Ajubel (Sagua la Grande, Cuba, 1956), like any good Cuban, is a gregarious spirit. His professional experience in Cuba contributed to accentuate this vital and national attitude: his early involvement (1973) as a cartoonist in the weekly publication Melaíto, one of the few humour magazines based outside the capital that achieved significant notoriety, introduced him to a collective project that immediately agreed with him. In fact, the first jokes he published in that paper were result of a collaborative process, in which others chose the subject and Ajubel offered the graphic realisation.

However, soon enough the small provincial island began to feel limited for the ambitions and interests that were stirring in this young artist who, determined to conquest the capital, in 1975 saw himself linked to the most influential Cuban publication dedicated to post-revolutionary graphic humour: the weekly publication DDT, which in those years, and especially during the 1980s (when Ajubel was officially hired), experienced its most creative period thanks to cartoonists such as Manuel (Manuel Hernández) and Carlucho (Carlos Villar), and the trace left by Padroncito (Juan Padrón, who later became a filmmaker and the creator of the famous Cuban vampires and executioners). DDT operated as a tribe in which Ajubel lived for a few years, a time in which he found his style, grew as a cartoonist, as a humorist, and as an individual, until he discovered that the game of humour also felt constrictive and he began to broaden his boundaries with increasingly ironic and reflective proposals rather than merely enjoyable.

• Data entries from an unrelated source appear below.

(* ===== verification/SharedQueue.v ===== *)
(** * [SharedQueue] of src/include/shared_queue.hh

    The bounded queue between the threads. The operations of the class are
    functions on its members; [monitor] adds the threads blocked in [pop] and
    the notifications on their way, and a run is a sequence of the atomic
    steps that the mutex leaves: a critical section, a notification, or the
    return of a waiting thread. [size] takes no lock and is a plain read. *)

From S2P Require Import Prelude.

Record SharedQueue (A : Type) := MkQueue {
  m_max_size : nat;
  m_clear_on_full : bool;
  m_queue : list A                (* front first *)
}.
Arguments MkQueue {A}.
Arguments m_max_size {A}.
Arguments m_clear_on_full {A}.
Arguments m_queue {A}.

Section queue.
Context {A : Type}.
Implicit Types (q : SharedQueue A) (x : A).

Definition SharedQueue_new (max_size : nat) (clear_on_full : bool) : SharedQueue A :=
  MkQueue max_size clear_on_full [].

Definition with_queue q (l : list A) : SharedQueue A :=
  MkQueue (m_max_size q) (m_clear_on_full q) l.

Definition push q x : SharedQueue A :=
  let q := if (m_max_size q <=? length (m_queue q))%nat && m_clear_on_full q
           then with_queue q [] else q in
  if (length (m_queue q) <? m_max_size q)%nat then with_queue q (m_queue q ++ [x]) else q.

(** The result and the assignment to [v] are one option. *)
Definition try_pop q : option A * SharedQueue A :=
  match m_queue q with
  | [] => (None, q)
  | x :: l => (Some x, with_queue q l)
  end.

Definition size q : nat := length (m_queue q).

(** ** Threads

    [waiting] threads are blocked in [m_cond.wait]; [woken] ones have been
    notified and compete for the mutex; [pending] pushes have released the
    mutex and not yet called [notify_one]. *)

Record monitor := MkMonitor {
  mon_queue : SharedQueue A;
  waiting : nat;
  woken : nat;
  pending : nat
}.

Inductive label :=
| Push (x : A)       (* the critical section of push *)
| Notify             (* its notify_one *)
| PopEnter           (* a thread enters pop: the first test of the loop *)
| Resume             (* a woken thread gets the mutex and tests again *)
| Spurious           (* a wait returns without a notification *)
| TryPop.

(** The loop test of [pop] with the mutex held: take an item or wait. *)
Definition pop_test (s : monitor) : monitor * option A :=
  match try_pop (mon_queue s) with
  | (Some x, q) => (MkMonitor q (waiting s) (woken s) (pending s), Some x)
  | (None, q) => (MkMonitor q (S (waiting s)) (woken s) (pending s), None)
  end.

(** A step and the item it hands out; [None]: the step is not possible. *)
Definition mstep (s : monitor) (l : label) : option (monitor * option A) :=
  match l with
  | Push x => Some (MkMonitor (push (mon_queue s) x) (waiting s) (woken s) (S (pending s)), None)
  | Notify =>
      match pending s, waiting s with
      | O, _ => None
      | S p, O => Some (MkMonitor (mon_queue s) 0 (woken s) p, None)
      | S p, S w => Some (MkMonitor (mon_queue s) w (S (woken s)) p, None)
      end
  | PopEnter => Some (pop_test s)
  | Resume =>
      match woken s with
      | O => None
      | S k => Some (pop_test (MkMonitor (mon_queue s) (waiting s) k (pending s)))
      end
  | Spurious =>
      match waiting s with
      | O => None
      | S w => Some (MkMonitor (mon_queue s) w (S (woken s)) (pending s), None)
      end
  | TryPop =>
      let '(o, q) := try_pop (mon_queue s) in
      Some (MkMonitor q (waiting s) (woken s) (pending s), o)
  end.

(** A run, and the items handed out in order. *)
Fixpoint mrun (s : monitor) (ls : list label) : option (monitor * list A) :=
  match ls with
  | [] => Some (s, [])
  | l :: ls =>
      '(s, o) ← mstep s l;
      '(s, out) ← mrun s ls;
      Some (s, option_list o ++ out)
  end.

Definition monitor_new (max_size : nat) (clear_on_full : bool) : monitor :=
  MkMonitor (SharedQueue_new max_size clear_on_full) 0 0 0.

(** ** What is pushed, and whether anything is lost *)

Fixpoint pushes (ls : list label) : list A :=
  match ls with
  | [] => []
  | Push x :: ls => x :: pushes ls
  | _ :: ls => pushes ls
  end.

(** Some push of the run finds the queue full. *)
Fixpoint overflows (s : monitor) (ls : list label) : bool :=
  match ls with
  | [] => false
  | l :: ls =>
      match l with
      | Push _ => (m_max_size (mon_queue s) <=? size (mon_queue s))%nat
      | _ => false
      end || match mstep s l with Some (s', _) => overflows s' ls | None => false end
  end.

(** ** Lemmas *)

Lemma push_cases q x :
  (size q < m_max_size q)%nat /\ push q x = with_queue q (m_queue q ++ [x]) \/
  (m_max_size q <= size q)%nat /\ m_clear_on_full q = false /\ push q x = q \/
  (m_max_size q <= size q)%nat /\ m_clear_on_full q = true /\
    push q x = with_queue q (if (0 <? m_max_size q)%nat then [x] else []).
Proof.
  unfold push, size. destruct (Nat.leb_spec (m_max_size q) (length (m_queue q))) as [H|H]; cbn [andb].
  - right. destruct (m_clear_on_full q); [right|left]; (split; [done|]); (split; [done|]).
    + cbn. by destruct (m_max_size q).
    + by rewrite (proj2 (Nat.ltb_ge _ _)).
  - left. split; [done|]. by rewrite (proj2 (Nat.ltb_lt _ _)).
Qed.

Lemma push_length q x : (size q <= m_max_size q)%nat -> (size (push q x) <= m_max_size q)%nat.
Proof.
  intros H. destruct (push_cases q x) as [[? ->]|[(? & ? & ->)|(? & ? & ->)]]; unfold size in *; cbn; [|done|].
  - rewrite length_app. simpl. lia.
  - destruct (m_max_size q); simpl; lia.
Qed.

Lemma push_max q x : m_max_size (push q x) = m_max_size q.
Proof. by destruct (push_cases q x) as [[? ->]|[(? & ? & ->)|(? & ? & ->)]]. Qed.

Lemma push_sublist q x : m_queue (push q x) `sublist_of` m_queue q ++ [x].
Proof.
  destruct (push_cases q x) as [[? ->]|[(? & ? & ->)|(? & ? & ->)]]; cbn; [done|by apply sublist_inserts_r|].
  destruct (m_max_size q); cbn; [apply sublist_nil_l|by apply sublist_inserts_l].
Qed.

Lemma try_pop_spec q o q' :
  try_pop q = (o, q') -> m_queue q = option_list o ++ m_queue q' /\ m_max_size q' = m_max_size q.
Proof. unfold try_pop. destruct (m_queue q) eqn:E; intros [= <- <-]; [by rewrite E|done]. Qed.

Lemma pop_test_spec s s' o :
  pop_test s = (s', o) ->
  m_queue (mon_queue s) = option_list o ++ m_queue (mon_queue s') /\
  m_max_size (mon_queue s') = m_max_size (mon_queue s).
Proof.
  unfold pop_test. destruct (try_pop (mon_queue s)) as [o' q] eqn:E. apply try_pop_spec in E.
  destruct o'; intros [= <- <-]; done.
Qed.

(** Every step but a push takes items from the front only. *)
Lemma mstep_queue s l s' o :
  mstep s l = Some (s', o) ->
  m_max_size (mon_queue s') = m_max_size (mon_queue s) /\
  match l with
  | Push x => o = None /\ mon_queue s' = push (mon_queue s) x
  | _ => m_queue (mon_queue s) = option_list o ++ m_queue (mon_queue s')
  end.
Proof.
  destruct l; cbn.
  - intros [= <- <-]. cbn. by rewrite push_max.
  - destruct (pending s); [done|]. destruct (waiting s); by intros [= <- <-].
  - intros E. apply (inj Some), pop_test_spec in E as [??]. done.
  - destruct (woken s); [done|]. intros E. apply (inj Some), pop_test_spec in E as [??]. done.
  - destruct (waiting s); [done|]. by intros [= <- <-].
  - destruct (try_pop _) as [o' q] eqn:E. intros [= <- <-]. apply try_pop_spec in E as [??]. done.
Qed.

(** The three claims of a run, for a step that takes from the front. *)
Lemma take_step (o : option A) (mq l l2 out ps : list A) (ov : bool) (mx n : nat) :
  mq = option_list o ++ l ->
  out ++ l2 `sublist_of` l ++ ps ->
  (ov = false -> out ++ l2 = l ++ ps) -> ((length l <= mx)%nat -> (n <= mx)%nat) ->
  option_list o ++ out ++ l2 `sublist_of` mq ++ ps /\
  (ov = false -> option_list o ++ out ++ l2 = mq ++ ps) /\ ((length mq <= mx)%nat -> (n <= mx)%nat).
Proof.
  intros -> Hs Heq Hl. rewrite <-app_assoc. split; [by apply sublist_app|]. split; [intros Ho; by rewrite Heq|].
  intros H. apply Hl. rewrite length_app in H. lia.
Qed.

Lemma mrun_fifo ls : forall s s' out,
  mrun s ls = Some (s', out) ->
  out ++ m_queue (mon_queue s') `sublist_of` m_queue (mon_queue s) ++ pushes ls /\
  (overflows s ls = false -> out ++ m_queue (mon_queue s') = m_queue (mon_queue s) ++ pushes ls) /\
  ((size (mon_queue s) <= m_max_size (mon_queue s))%nat -> (size (mon_queue s') <= m_max_size (mon_queue s))%nat).
Proof.
  induction ls as [|l ls IH]; intros s s' out E.
  { apply (inj Some) in E as [= <- <-]. rewrite app_nil_r. done. }
  cbn [mrun] in E. ostep E as [s1 o] eqn E1.
  ostep E as [s2 out'] eqn E2.
  apply (inj Some) in E as [= <- <-]. destruct (IH _ _ _ E2) as (Hs & Heq & Hl).
  destruct (mstep_queue _ _ _ _ E1) as (Hm & Hq). rewrite Hm in Hl. rewrite <-app_assoc.
  cbn [overflows]. rewrite E1. destruct l as [x| | | | |]; cbn [pushes].
  - destruct Hq as [-> Hq]. cbn [option_list app]. rewrite Hq in *. split; [|split].
    + etrans; [exact Hs|]. change (x :: pushes ls) with ([x] ++ pushes ls).
      rewrite (app_assoc (m_queue (mon_queue s))). by apply sublist_app; [apply push_sublist|].
    + intros Ho. apply orb_false_iff in Ho as [Ho Hr]. apply Nat.leb_gt in Ho. rewrite (Heq Hr).
      destruct (push_cases (mon_queue s) x) as [[_ ->]|[(? & _)|(? & _)]]; [|lia..].
      cbn. by rewrite <-app_assoc.
    + intros. by apply Hl, push_length.
  - exact (take_step _ _ _ _ _ _ _ _ _ Hq Hs Heq Hl).
  - exact (take_step _ _ _ _ _ _ _ _ _ Hq Hs Heq Hl).
  - exact (take_step _ _ _ _ _ _ _ _ _ Hq Hs Heq Hl).
  - exact (take_step _ _ _ _ _ _ _ _ _ Hq Hs Heq Hl).
  - exact (take_step _ _ _ _ _ _ _ _ _ Hq Hs Heq Hl).
Qed.

(** ** No notification is lost

    While a thread waits, every item in the queue is matched by a thread that
    has been woken for it or a notification that will wake one. *)
Definition served (s : monitor) : Prop :=
  waiting s = 0%nat \/ (size (mon_queue s) <= woken s + pending s)%nat.

Lemma push_size_le q x : (size (push q x) <= S (size q))%nat.
Proof.
  unfold size. rewrite (sublist_length _ _ (push_sublist q x)), length_app. simpl. lia.
Qed.

Lemma pop_test_served w k p q :
  (w = 0%nat \/ size q <= S k + p)%nat -> served (pop_test (MkMonitor q w k p)).1.
Proof.
  unfold served, pop_test, try_pop, size. cbn. intros H.
  destruct (m_queue q) as [|x l] eqn:E; cbn; rewrite ?E; simpl in *; [right; lia|].
  destruct H; [by left|right; lia].
Qed.

Lemma mstep_served s l s' o : served s -> mstep s l = Some (s', o) -> served s'.
Proof.
  intros H. destruct l; cbn.
  - intros [= <- <-]. pose proof (push_size_le (mon_queue s) x). unfold served in *. cbn in *. lia.
  - unfold served in *. destruct (pending s), (waiting s); try done; intros [= <- <-]; cbn; lia.
  - intros E. apply (inj Some) in E. change s' with (s', o).1. rewrite <-E. destruct s as [q w k p].
    apply pop_test_served. unfold served in H. cbn in H. lia.
  - destruct (woken s) as [|k] eqn:Ek; [done|]. intros E. apply (inj Some) in E. change s' with (s', o).1.
    rewrite <-E. apply pop_test_served. unfold served in H. lia.
  - unfold served in *. destruct (waiting s); [done|]. intros [= <- <-]; cbn; lia.
  - destruct (try_pop _) as [o' q] eqn:E. intros [= <- <-]. apply try_pop_spec in E as [E _].
    unfold served, size in *. cbn. rewrite E, length_app in H. lia.
Qed.

Lemma mrun_served ls : forall s s' out, served s -> mrun s ls = Some (s', out) -> served s'.
Proof.
  induction ls as [|l ls IH]; intros s s' out H E; [by apply (inj Some) in E as [= <- <-]|].
  cbn [mrun] in E. ostep E as [s1 o] eqn E1.
  ostep E as [s2 out'] eqn E2.
  apply (inj Some) in E as [= <- <-]. eapply IH; [|done]. by eapply mstep_served.
Qed.
End queue.
Arguments label : clear implicits.
Arguments monitor : clear implicits.

(** ** Properties *)

(** C27: first in, first out under any interleaving. In every run of any
    number of producers and consumers the items handed out, followed by those
    still queued, are a subsequence of the items pushed, in order: nothing is
    invented, duplicated or reordered, and the queue never exceeds its bound.
    If no push finds the queue full, nothing is lost either. *)
Theorem queue_fifo {A} (max : nat) (clear : bool) (ls : list (label A)) (s : monitor A) (out : list A) :
  mrun (monitor_new max clear) ls = Some (s, out) ->
  out ++ m_queue (mon_queue s) `sublist_of` pushes ls /\
  (overflows (monitor_new max clear) ls = false -> out ++ m_queue (mon_queue s) = pushes ls) /\
  (size (mon_queue s) <= max)%nat.
Proof.
  intros E. destruct (mrun_fifo _ _ _ _ E) as (Hs & Heq & Hl). split; [done|]. split; [done|].
  apply Hl. unfold size. cbn. lia.
Qed.

(** Two producers, a consumer that waits, and an item left in the queue. *)
Lemma queue_fifo_witness :
  [1; 2] ++ [3] `sublist_of` [1; 2; 3] /\
  (false = false -> [1; 2] ++ [3] = [1; 2; 3]) /\ (1 <= 3)%nat.
Proof.
  exact (queue_fifo 3 false [PopEnter; Push 1; Push 2; Notify; Resume; Push 3; Notify; PopEnter]
    (MkMonitor (MkQueue 3 false [3]) 0 0 1) [1; 2] ltac:(vm_compute; reflexivity)).
Defined.

(** C26: no lost wake-up. In every reachable state in which a thread is
    blocked in [pop] although the queue is not empty, a woken thread, or the
    one the next notification wakes, returns with the item at the front. *)
Theorem no_lost_wakeup {A} (max : nat) (clear : bool) (ls : list (label A)) (s : monitor A)
    (out : list A) (x : A) (l : list A) :
  mrun (monitor_new max clear) ls = Some (s, out) ->
  (0 < waiting s)%nat -> m_queue (mon_queue s) = x :: l ->
  exists ls' s', (ls' = [Resume] \/ ls' = [Notify; Resume]) /\ mrun s ls' = Some (s', [x]) /\
    m_queue (mon_queue s') = l.
Proof.
  intros E Hw Hq. assert (served s) as [?|Hs] by (eapply mrun_served; [|exact E]; by left); [lia|].
  unfold size in Hs. rewrite Hq in Hs. destruct s as [q w k p]. cbn in *.
  assert (forall w k p, pop_test (MkMonitor q w k p) = (MkMonitor (with_queue q l) w k p, Some x)) as Hp.
  { intros. unfold pop_test, try_pop. cbn. by rewrite Hq. }
  destruct k as [|k].
  - destruct p as [|p]; [lia|]. destruct w as [|w]; [lia|].
    exists [Notify; Resume]. eexists. split; [by right|]. cbn. rewrite Hp. done.
  - exists [Resume]. eexists. split; [by left|]. cbn. rewrite Hp. done.
Qed.

Lemma no_lost_wakeup_witness :
  exists ls' s', (ls' = [Resume] \/ ls' = [Notify; Resume]) /\
    mrun (MkMonitor (MkQueue 2 false [7]) 1 0 1) ls' = Some (s', [7]) /\ m_queue (mon_queue s') = [].
Proof.
  apply (no_lost_wakeup 2 false [PopEnter; Push 7] (MkMonitor (MkQueue 2 false [7]) 1 0 1) [] 7 []).
  - vm_compute. reflexivity.
  - simpl. lia.
  - reflexivity.
Defined.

In 1987, when Ajubel was riding the wave of his popularity as a humorist, we had a long conversation that was turned into an interview and published in the monthly cultural publication El Caimán Barbudo. At the end of the text, Ajubel said about himself: ‘…I think I am drawing a lot, but not always what I want to. There is not enough time to do all I wish to do. My mind is full of projects, some of them unachievable, but that provide me with the opportunity to dream. One also lives from those hopes’.

Along with the concerns that can be perceived in the dissatisfactions of the Ajubel from 1987 (and which would soon demand a liberating outlet), there has been a revelation that I should have anticipated: my connection to Ajubel’s work goes back to the prehistoric times of the 1970s, and nothing this cartoonist has done since then has been foreign to me.

His departure from Cuba, which coincided with DDT’s gradual decline in the 1990s, took him away from group projects and forced him to confront a vital and creative situation that was unfamiliar to the Cuban artist: solitary and individual work with twice as much responsibility; as well as aesthetic excellence he had to achieve economic sustenance. Curiously, after leaving the island and settling down in the continent, the gregarious Ajubel was much like Robinson Crusoe, with the most indispensable means at his fingertips but lacking the support from a group. He now had to create a life while working in an environment that was always competitive, stratified, and sometimes even adverse. Just as Defoe’s character, the cartoonist drew on his range of possibilities (all concentrated on his special talent) and transformed the solitary island of exile into a fertile land, from which he has already picked some juicy fruits from the elusive tree of recognition and success.